Want your kitchen remodeled? Get an estimate of the cost.

Before you sign your name on a mortgage, the lender must describe to the penny every charge you’re on the hook for.

There are even laws demanding funeral directors be upfront and transparent about their fees.

But if you have to go to the hospital, good luck figuring out what they’re going to charge you — or what a fair price even is. If you can think of any other product and service where pricing is so confusing — so seemingly arbitrary — I’d like to hear about it.

A team of researchers with University of Iowa Health Care and Iowa City VA Health Care System set out to learn what it would cost for a healthy 62-year-old woman to pay for a routine hip replacement. They called two hospitals in every state and the District of Columbia, plus the 20 top-ranked orthopedic hospitals in the country, pretending to be calling on behalf of their uninsured grandmother, who wanted to pay for the procedure herself.

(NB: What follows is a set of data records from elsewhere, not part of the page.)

(** * Scroll-video composition engine of [src/videoGenerator.ts]

    A shallow embedding of [generateScrollingScriptVideo]: the text layout
    (paragraph splitting, word packing, complexity scoring), the duration
    allocation and the text of the scroll expression built by
    [generateScrollExpression], and the temp-file bookkeeping around the two
    encoder calls; then of the slide mode of the same file and of the route
    that starts a job.

    Numbers.  A JavaScript number is an IEEE 754 binary64 value.  Two
    models are used.  [Num.number] is an exact rational extended with the
    two infinities and NaN, with the IEEE rules for division by zero and
    for non-finite values and an unsigned zero; it carries the statements
    that rest on order, sign, zero and NaN only, which rounding to nearest
    preserves.  [Binary64] is the binary64 arithmetic itself (round to
    nearest, ties to even), in which the durations are computed as the
    code computes them; what is said about sums being met or missed is
    said there.

    Strings.  A JavaScript string is a list of UTF-16 code units.  The
    scroll expression is a template literal: its text is kept as the list
    of its literal pieces and of the numbers interpolated between them. *)

From Stdlib Require Import List ZArith QArith Qround Lqa Lia String Ascii
  Bool SpecFloat.
From stdpp Require Import gmap strings.
Import ListNotations.

Local Open Scope Z_scope.

(** ** Strings *)

Module JsString.

Definition char := N.
Definition jsstring := list char.

(** A string literal of the source, as code units. *)
Definition str (s : string) : jsstring :=
  map N_of_ascii (list_ascii_of_string s).

Definition LF : char := 10%N.
Definition SP : char := 32%N.

(** [\s] of a regular expression and the characters removed by [trim()]:
    WhiteSpace and LineTerminator of ECMAScript. *)
Definition is_space (c : char) : bool :=
  existsb (N.eqb c)
    [9; 10; 11; 12; 13; 32; 160; 5760; 8232; 8233; 8239; 8287; 12288; 65279]%N
  || ((8192 <=? c) && (c <=? 8202))%N.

And even though there’s been plenty of talk about the need for greater transparency in health care costs, four out of 10 of the top-ranked hospitals — 36 percent of the surveyed hospitals, overall — couldn’t, or wouldn’t, give a cost estimate for the common procedure.

Nine of the top-ranked hospitals were able to provide complete pricing information, but only 10 of the study’s randomly selected hospitals could, according to findings published this month by the Journal of the American Medical Association’s internal medicine publication. For three of the top-rated hospitals and about half of the rest, researchers had to track down separate estimates from physicians to get a total idea of the cost.

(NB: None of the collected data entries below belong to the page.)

(** * Course controller and course routes of the learning-platform backend

    A shallow embedding of [src/controllers/CourseController.ts] and of the
    route table [CourseRoute.ts]: request handlers that validate their input,
    walk the ownership chain content -> topic -> course -> teacher -> user,
    and call the storage client.

    The handlers are written in a state-and-exception monad over a [World]
    (the relational tables, the journal of write calls issued to the storage
    client, and the disk the upload middleware stages files on). *)

From Stdlib Require Import ZArith NArith String Ascii List Bool.
From Stdlib.Strings Require Import Byte.
From stdpp Require Import base option list gmap strings fin_maps.

Local Open Scope string_scope.

(** ** JavaScript values carried by a request body *)

(** A body field is an arbitrary JSON value, or [undefined] when the field is
    absent.  Numbers are kept as integers: the handlers only ever observe
    whether a number is zero. *)
#[local] Unset Elimination Schemes.
Inductive JsValue : Type :=
  | JUndefined
  | JNull
  | JBool (b : bool)
  | JNum (n : Z)
  | JStr (s : string)
  | JArr (items : list JsValue)
  | JObj (props : list (string * JsValue)).
#[local] Set Elimination Schemes.

(** ToBoolean. *)
Definition truthy (v : JsValue) : bool :=
  match v with
  | JUndefined | JNull => false
  | JBool b => b
  | JNum n => negb (n =? 0)%Z
  | JStr s => negb (String.eqb s "")
  | JArr _ | JObj _ => true
  end.

(** [a && b] on values: the first falsy operand, else the last one. *)
Definition js_and (a b : JsValue) : JsValue :=
  if truthy a then b else a.

(** [isPublic === "true" || isPublic === true] *)
Definition parseIsPublic (isPublic : JsValue) : bool :=
  match isPublic with
  | JStr s => String.eqb s "true"
  | JBool b => b
  | _ => false
  end.

(** [validTypes.includes(type)] with
    [validTypes = ["TEXT", "LINK", "YOUTUBE_VIDEO"]]. *)
Definition validTypes : list string := ["TEXT"; "LINK"; "YOUTUBE_VIDEO"].

Definition includes (l : list string) (v : JsValue) : bool :=
  match v with
  | JStr s => existsb (String.eqb s) l
  | _ => false
  end.

(** ** HTTP status constants *)

(** Modelled from the spec: [constants/http] is not among the sources; the
    values are the ones section 6 of the specification lists. *)
Definition OK : nat := 200.
Definition CREATED : nat := 201.
Definition BAD_REQUEST : nat := 400.
Definition UNAUTHORIZED : nat := 401.
Definition NOT_FOUND : nat := 404.

(** ** Base64, as produced by [buffer.toString("base64")] *)

Definition base64_alphabet : string :=
  "ABCDEFGHIJKLMNOPQRSTUVWXYZabcdefghijklmnopqrstuvwxyz0123456789+/".

Definition base64_digit (n : N) : ascii :=
  match String.get (N.to_nat n) base64_alphabet with
  | Some c => c
  | None => "="%char
  end.

Fixpoint base64 (bs : list Byte.byte) : string :=
  match bs with
  | [] => ""
  | [a] =>
      let x := Byte.to_N a in
      String (base64_digit (x / 4))
        (String (base64_digit ((x mod 4) * 16)) "==")
  | [a; b] =>
      let x := Byte.to_N a in
      let y := Byte.to_N b in
      String (base64_digit (x / 4))
        (String (base64_digit ((x mod 4) * 16 + y / 16))
           (String (base64_digit ((y mod 16) * 4)) "="))
  | a :: b :: c :: rest =>
      let x := Byte.to_N a in
      let y := Byte.to_N b in
      let z := Byte.to_N c in
      String (base64_digit (x / 4))
        (String (base64_digit ((x mod 4) * 16 + y / 16))
           (String (base64_digit ((y mod 16) * 4 + z / 64))
              (String (base64_digit (z mod 64)) (base64 rest))))
  end%N.

(** ** The relational data model *)

Abbreviation Id := string (only parsing).

Module User.
Record t : Type := mk { userId : Id; firstName : string; lastName : string }.
End User.

Module Teacher.
Record t : Type := mk { teacherId : Id; userId : Id }.
End Teacher.

(** Subjects, enrollments, quizzes and exams are only ever read and joined;
    their columns other than the keys stay opaque. *)
Module Subject.
Record t : Type := mk { subjectId : Id; columns : JsValue }.
End Subject.

Module Related.
Record t : Type := mk { id : Id; courseId : Id; columns : JsValue }.
End Related.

A lot of hospitals seemed confused by the question, researchers reported. They bounced the inquiry around from department to department. The figures they eventually came up with: Anywhere from $11,000 to $126,000. Quite a spread.

Researchers couldn’t find any rhyme or reason for the discrepancies. The cost at top-rated hospitals ranged from $12,500 to $105,000. The other hospitals quoted prices from $11,100 to $125,798. Medicare and large insurers usually pay between $10,000 and $25,000 for similar surgeries, researchers note. A bit of cost difference makes sense — even a fast-food hamburger costs more in some places. But $100,000 bump?

Of course, patients always could shop around for the best price — if they’ve got a lot of time on their hands and are willing to travel for a deal. But requiring true cost transparency seems a much more efficient way to bring some sanity to health care pricing and protect the vulnerable consumers who are paying. Just as it does in nearly any other purchase that we make.